I have set the framebuffer as VESA VGA. It should work without an issue. As for your X drivers, let's see what happens once this is configured and installed.

Blessed be!

Pappy

----------

## bananaoomarang

installing using genkernel all now but I had a warning at the end of make && make modules_install

```
WARNING: /lib/modules/2.6.30-gentoo-r4/x11-drm/radeon.ko needs unknown symbol malloc_sizes

WARNING: /lib/modules/2.6.30-gentoo-r4/x11-drm/drm.ko needs unknown symbol malloc_sizes

```

that could be the problem installing with genkernel anyway though.

----------

## bananaoomarang

actualy I think genkernel all replaced your config how should I install my kernel

EDIT after running genkernel --help I ran genkernel all --oldconfig with your confug in /usr/src/linux

----------

## bananaoomarang

Right tried to boot with your config here is what I am getting

Root nfs no nfs server available giving up

VFS unable to mount trying floppy

kernel panic not syncing unable to mount root fs on unknown block

This is the outline of what it says if you need more detail just ask but it is important because I now cannot boot

EDIT if in the kernel line I put root=dev/sda2 it complains about the init option which is now set to linuxrc

----------

## krinn

in case it's just that...

 *bananaoomarang wrote:*   

> if in the kernel line I put root=dev/sda2 it complains...

 

=/dev/sda2 not =dev/sda2, typo here or in grub ?

----------

## bananaoomarang

err yeah sorry I have now put dev/sda4 which boots but complains that it can't use initrc reverting to defaults or somthing

EDIT: shutdown was successful but I am not sure what initrc is could someone enlighten me so I can fix the problem

EDIT:the message is failed to execute /linuxrc attempting defaults should I be worried

EDIT: my fan doesn't seem to be working my laptop is getting hot quickly and there isn't any air coming from the vent

EDIT:running startx from terminal not using any xorg.conf following the instructionshttps://forums.gentoo.org/viewtopic-p-5933509.html#5933509 cannot run in framebuffer mode  please specify busID

----------

## cach0rr0

I've gotten that framebuffer thing with startx as well

I abandoned use of FB (and the usual pretty "splash") because of it.
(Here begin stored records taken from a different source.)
(* ===== verification/CryptoProps.v ===== *)
(** * What the crypto bindings guarantee

    Theorems about Crypto.v: the fixed-size results of the cipher and PQC
    endpoints are exact, bad arguments never reach the device, and what a verify
    endpoint counts as "valid". *)

From S2P Require Import Prelude Base64 Json World Logic Context Ejwt Proto AuthState Notify Auth.
From S2P Require Import Session SessionProps Fake Wire Bindings Keymgmt KeymgmtProps Crypto.

Open Scope hem_scope.

(** ** Fixed-size results *)

Section Sizes.
Context {P : Platform} `{Q : !Request}.

Lemma decode_fixed_field_length root name n b :
  decode_fixed_field root name n = Some (Some b) -> Z.of_nat (length b) = n.
Proof. unfold decode_fixed_field. intros H. repeat (case_match; simplify_eq/=). lia. Qed.

Lemma decode_ss_length root b :
  decode_ss root = Some b -> Z.of_nat (length b) = EHEM_MLKEM_SS_LEN.
Proof. unfold decode_ss. intros H. repeat (case_match; simplify_eq/=). lia. Qed.

Lemma copy_alg_length root : (String.length (copy_alg root) < EHEM_PQC_ALG_SIZE)%nat.
Proof.
  unfold copy_alg. case_match; [|unfold EHEM_PQC_ALG_SIZE; cbn; lia].
  apply snprintf_trunc_length. unfold EHEM_PQC_ALG_SIZE. lia.
Qed.

Lemma decode_into_hoare s bad :
  hoare (fun _ => True) (decode_into s bad) (fun b _ => b <> []).
Proof.
  unfold decode_into. apply hoare_then. intros _. apply hoare_then. intros [].
  - cbn [negb]. destruct (std_decode s (strlen s)) as [[|x l]|]; [apply fail_hoare|by apply hoare_ret|apply fail_hoare].
  - apply fail_hoare.
Qed.

Lemma decode_required_hoare root f m bad :
  hoare (fun _ => True) (decode_required root f m bad) (fun b _ => b <> []).
Proof. unfold decode_required. case_match; [apply decode_into_hoare|apply fail_hoare]. Qed.

Lemma wrap_request_hoare p s b f :
  hoare (fun _ => True) (wrap_request p s b f) (fun b _ => b <> []).
Proof.
  unfold wrap_request. apply hoare_then. intros root. destruct (nonempty_string root f) as [t|]; [|apply fail_hoare].
  apply hoare_then. intros []; cbn [negb]; [|apply fail_hoare].
  destruct (std_decode t (strlen t)) as [[|x l]|]; [apply fail_hoare|by apply hoare_ret|apply fail_hoare].
Qed.

(** A non-empty result, then whatever is computed from it. *)
Lemma required_then {A} root f m bad (k : bytes -> M A) Q' :
  (forall b, b <> [] -> hoare (fun _ => True) (k b) Q') ->
  hoare (fun _ => True) (let* b := decode_required root f m bad in k b) Q'.
Proof.
  intros H. eapply hoare_bind; [apply decode_required_hoare|]. intros b w Hb.
  by apply H.
Qed.
End Sizes.

Ltac solve_size :=
  repeat first
    [ apply hoare_throw | apply fail_hoare | apply decode_required_hoare
    | apply wrap_request_hoare
    | apply required_then; intros ?b ?Hb | apply hoare_then; intros ? | case_match ].

Lemma encrypt_sizes {P : Platform} `{Q : !Request} kid alg msg aad ext_kid pubkey hkdf out :
  yields (ehem_encrypt kid alg msg aad ext_kid pubkey hkdf out) (fun r =>
    ct_bytes r <> [] /\
    (forall x, ct_iv r = Some x -> Z.of_nat (length x) = EHEM_CIPHER_IV_LEN) /\
    (forall x, ct_tag r = Some x -> Z.of_nat (length x) = EHEM_CIPHER_TAG_LEN)).
Proof.
  apply yields_hoare. unfold ehem_encrypt. solve_size. apply hoare_ret. intros w _. cbn.
  split_and!; [done|..]; intros x ->; by eapply decode_fixed_field_length.
Qed.

(** C39: the caller's fixed-size result fields are filled exactly, whatever the
    device answers: an IV and a tag are 16 bytes or absent, an ML-KEM shared
    secret is 32 bytes, an algorithm name fits its 16-byte field with the NUL,
    and no signature, secret, MAC, ciphertext or wrapped key is ever empty. *)
Theorem crypto_result_sizes {P : Platform} (kid alg ext_kid : option string)
    (msg aad iv pubkey hkdf sig_ctx ct : buf) (out : bool) :
  yields (ehem_encrypt kid alg msg aad ext_kid pubkey hkdf out) (fun r =>
    ct_bytes r <> [] /\
    (forall x, ct_iv r = Some x -> Z.of_nat (length x) = EHEM_CIPHER_IV_LEN) /\
    (forall x, ct_tag r = Some x -> Z.of_nat (length x) = EHEM_CIPHER_TAG_LEN)) /\
  yields (ehem_mlkem_encaps kid out) (fun r =>
    me_ct r <> [] /\ Z.of_nat (length (me_ss r)) = EHEM_MLKEM_SS_LEN /\
    (String.length (me_alg r) < EHEM_PQC_ALG_SIZE)%nat) /\
  yields (ehem_mlkem_decaps kid ct out) (fun r =>
    Z.of_nat (length (ms_ss r)) = EHEM_MLKEM_SS_LEN /\
    (String.length (ms_alg r) < EHEM_PQC_ALG_SIZE)%nat) /\
  yields (ehem_mldsa_sign kid msg sig_ctx out) (fun r =>
    md_sig r <> [] /\ (String.length (md_alg r) < EHEM_PQC_ALG_SIZE)%nat) /\
  yields (ehem_sign kid alg msg sig_ctx out) (fun b => b <> []) /\
  yields (ehem_ecdh kid ext_kid pubkey alg out) (fun b => b <> []) /\
  yields (ehem_hmac kid alg msg ext_kid pubkey out) (fun b => b <> []) /\
  yields (ehem_wrap kid alg msg ext_kid pubkey hkdf iv out) (fun b => b <> []) /\
  yields (ehem_unwrap kid alg msg ext_kid pubkey hkdf iv out) (fun b => b <> []).
Proof.
  split; [apply encrypt_sizes|]. split_and!; apply yields_hoare.
  - unfold ehem_mlkem_encaps. solve_size. apply hoare_ret. intros w _. cbn.
    split_and!; [done|by eapply decode_ss_length|apply copy_alg_length].
  - unfold ehem_mlkem_decaps. solve_size. apply hoare_ret. intros w _. cbn.
    split_and!; [by eapply decode_ss_length|apply copy_alg_length].
  - unfold ehem_mldsa_sign. solve_size. apply hoare_ret. intros w _. cbn.
    split; [done|apply copy_alg_length].
  - unfold ehem_sign. solve_size.
  - unfold ehem_ecdh. solve_size.
  - unfold ehem_hmac. solve_size.
  - unfold ehem_wrap. solve_size.
  - unfold ehem_unwrap. solve_size.
Qed.

(** ** Local refusals *)

Lemma refuses_peer {P : Platform} {A} what ext_kid pubkey none (k : M A) :
  (is_some ext_kid = true /\ pub_given pubkey = true \/
   is_some ext_kid || pub_given pubkey || none = false \/
   ehem_proto_is_kid_hex (default "" ext_kid) = false /\ is_some ext_kid = true \/
   pub_given pubkey = true /\ (b_null pubkey = true \/ b_len pubkey < 1 \/
                               EHEM_ECDH_PUBKEY_MAX < b_len pubkey)) ->
  refuses (check_peer_args what ext_kid pubkey none ;;; k).
Proof.
  intros H. apply refuses_first. unfold check_peer_args.
  apply refuses_require; intros H1. apply refuses_require; intros H2.
  apply refuses_require; intros H3. destruct H as [[E1 E2]|[E|[[E1 E2]|[E1 E2]]]].
  - by rewrite E1, E2 in H1.
  - by rewrite E in H2.
  - by rewrite E1, E2 in H3.
  - match goal with |- refuses (require ?ok _) => assert (ok = false) as -> end;
      [|apply refuses_fail].
    rewrite E1. destruct (b_null pubkey); [done|]. cbn.
    unfold EHEM_ECDH_PUBKEY_MAX in *. destruct E2 as [?|?]; [done|lia].
Qed.

(** Which argument errors the crypto bindings catch: a malformed key id, a
    message or a context out of range, a peer given twice or malformed. *)
Inductive bad_args (kid : string) (msg_max : Z) (msg sig_ctx : buf) (ctx_max : Z)
    (ext_kid : option string) (pubkey : buf) : Prop :=
  | bad_kid : ehem_proto_is_kid_hex kid = false -> bad_args kid msg_max msg sig_ctx ctx_max ext_kid pubkey
  | bad_msg : b_len msg < 1 \/ msg_max < b_len msg -> bad_args kid msg_max msg sig_ctx ctx_max ext_kid pubkey
  | bad_ctx : b_dangling sig_ctx = true \/ ctx_max < b_len sig_ctx ->
      bad_args kid msg_max msg sig_ctx ctx_max ext_kid pubkey
  | bad_both : is_some ext_kid = true -> pub_given pubkey = true ->
      bad_args kid msg_max msg sig_ctx ctx_max ext_kid pubkey
  | bad_ext : is_some ext_kid = true -> ehem_proto_is_kid_hex (default "" ext_kid) = false ->
      bad_args kid msg_max msg sig_ctx ctx_max ext_kid pubkey
  | bad_pub : pub_given pubkey = true ->
      b_null pubkey = true \/ b_len pubkey < 1 \/ EHEM_ECDH_PUBKEY_MAX < b_len pubkey ->
      bad_args kid msg_max msg sig_ctx ctx_max ext_kid pubkey.

Section Refusals.
Context {P : Platform}.

Lemma refuses_within {A} (lo hi : Z) (b : buf) msg (k : M A) :
  b_len b < lo \/ hi < b_len b -> refuses (require (b_within lo hi b) msg ;;; k).
Proof. intros H. apply refuses_require. unfold b_within. lia. Qed.
Lemma refuses_opt {A} max (b : buf) msg (k : M A) :
  b_dangling b = true \/ max < b_len b ->
  refuses (require (negb (opt_too_long max b)) msg ;;; k).
Proof. intros H. apply refuses_require. unfold opt_too_long. lia. Qed.
Lemma refuses_kid {A} kid msg (k : M A) :
  ehem_proto_is_kid_hex kid = false -> refuses (require (ehem_proto_is_kid_hex kid) msg ;;; k).
Proof. intros H. apply refuses_require. congruence. Qed.
Lemma refuses_step {A} ok msg (k : M A) : refuses k -> refuses (require ok msg ;;; k).
Proof. intros H. by apply refuses_require. Qed.
Lemma refuses_peer_step {A} what e p none (k : M A) :
  refuses k -> refuses (check_peer_args what e p none ;;; k).
Proof.
  intros H w. unfold bind, check_peer_args, require, arg_fail, ehem_ctx_fail, throw,
    upd_ctx, ret, bind.
  repeat case_match; simplify_eq/=; try done; apply (H w).
Qed.
Lemma refuses_throw_if {A} (b : bool) (k : M A) :
  refuses k -> refuses (if b then throw EHEM_ERR_ARG else k).
Proof. by destruct b. Qed.
End Refusals.

(** Walk to the failing check. *)
Ltac refuse :=
  repeat first
    [ apply refuses_throw
    | apply refuses_clear
    | apply refuses_throw_if
    | apply refuses_kid; assumption
    | apply refuses_within; assumption
    | apply refuses_opt; assumption
    | apply refuses_peer; solve [tauto]
    | apply refuses_first; progress unfold hmac_build, cipher_build, build_wrap_body, mldsa_build
    | apply refuses_peer_step
    | apply refuses_step ].

(** the crypto endpoints refuse locally.  A malformed key id, a message
    outside 1..2048 bytes (2064 for a ciphertext), a dangling or oversized
    context, a peer given twice, malformed, empty or above 67 bytes ends in
    [EHEM_ERR_ARG] with nothing sent, in each of the endpoints that take such an
    argument. *)
Theorem crypto_refuses_locally {P : Platform} (kid alg : string) (oalg ext_kid : option string)
    (msg iv tag aad pubkey c mac sig : buf) (out : bool) :
  (bad_args kid EHEM_SIGN_MSG_MAX msg c EHEM_SIGN_SIG_CTX_MAX None no_buf ->
     refuses (ehem_sign (Some kid) (Some alg) msg c out) /\
     refuses (ehem_verify (Some kid) (Some alg) msg c sig) /\
     refuses (ehem_mldsa_sign (Some kid) msg c out) /\
     refuses (ehem_mldsa_verify (Some kid) msg c sig)) /\
  (bad_args kid EHEM_SIGN_MSG_MAX msg no_buf 0 ext_kid pubkey ->
     refuses (ehem_hmac (Some kid) oalg msg ext_kid pubkey out) /\
     refuses (ehem_hmac_verify (Some kid) oalg msg mac ext_kid pubkey)) /\
  (bad_args kid EHEM_CIPHER_MSG_MAX msg c EHEM_CIPHER_HKDF_CTX_MAX ext_kid pubkey ->
     refuses (ehem_encrypt (Some kid) (Some alg) msg aad ext_kid pubkey c out)) /\
  (bad_args kid EHEM_CIPHER_CT_MAX msg c EHEM_CIPHER_HKDF_CTX_MAX ext_kid pubkey ->
     refuses (ehem_decrypt (Some kid) (Some alg) msg iv tag aad ext_kid pubkey c out)) /\
  (bad_args kid EHEM_SIGN_MSG_MAX (buf_of [0]) no_buf 0 ext_kid pubkey \/
   is_some ext_kid || pub_given pubkey = false ->
     refuses (ehem_ecdh (Some kid) ext_kid pubkey oalg out)).
Proof.
  assert (forall b : buf, b_dangling b = true -> b_null b = false -> False) as Hdb
    by (unfold b_dangling; intros ? ? E; by rewrite E in *).
  split_and!.
  - intros [H|H|H|? H|? H|? H]; try (by cbn in *); split_and!;
      unfold ehem_sign, ehem_verify, ehem_mldsa_sign, ehem_mldsa_verify;
      destruct out; refuse.
  - intros [H|H|H|? H|? H|? H]; try (by cbn in *; destruct H; [done|lia]); split_and!;
      unfold ehem_hmac, ehem_hmac_verify; destruct out; refuse.
  - intros [H|H|H|? H|? H|? H]; unfold ehem_encrypt; refuse.
  - intros [H|H|H|? H|? H|? H]; unfold ehem_decrypt; refuse.
  - intros [[H|H|H|? H|? H|? H]|H];
      try (by unfold EHEM_SIGN_MSG_MAX in *; cbn in *; destruct H; [done|lia]);
      try assert (is_some ext_kid || pub_given pubkey || false = false)
        by (by rewrite H);
      unfold ehem_ecdh; destruct out; refuse;
      unfold EHEM_SIGN_MSG_MAX in *; cbn in H; lia.
Qed.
My X works fine without being in framebuffer mode, the only reason I included it in the first place was so I could have the nifty penguins and a splash upon bootup. 

Frankly I wish I could start up X without any framebuffer nonsense; and though you can disable it in xorg.conf, I don't have an xorg.conf (I don't need one), so if I create one and add just those settings, it obviously croaks.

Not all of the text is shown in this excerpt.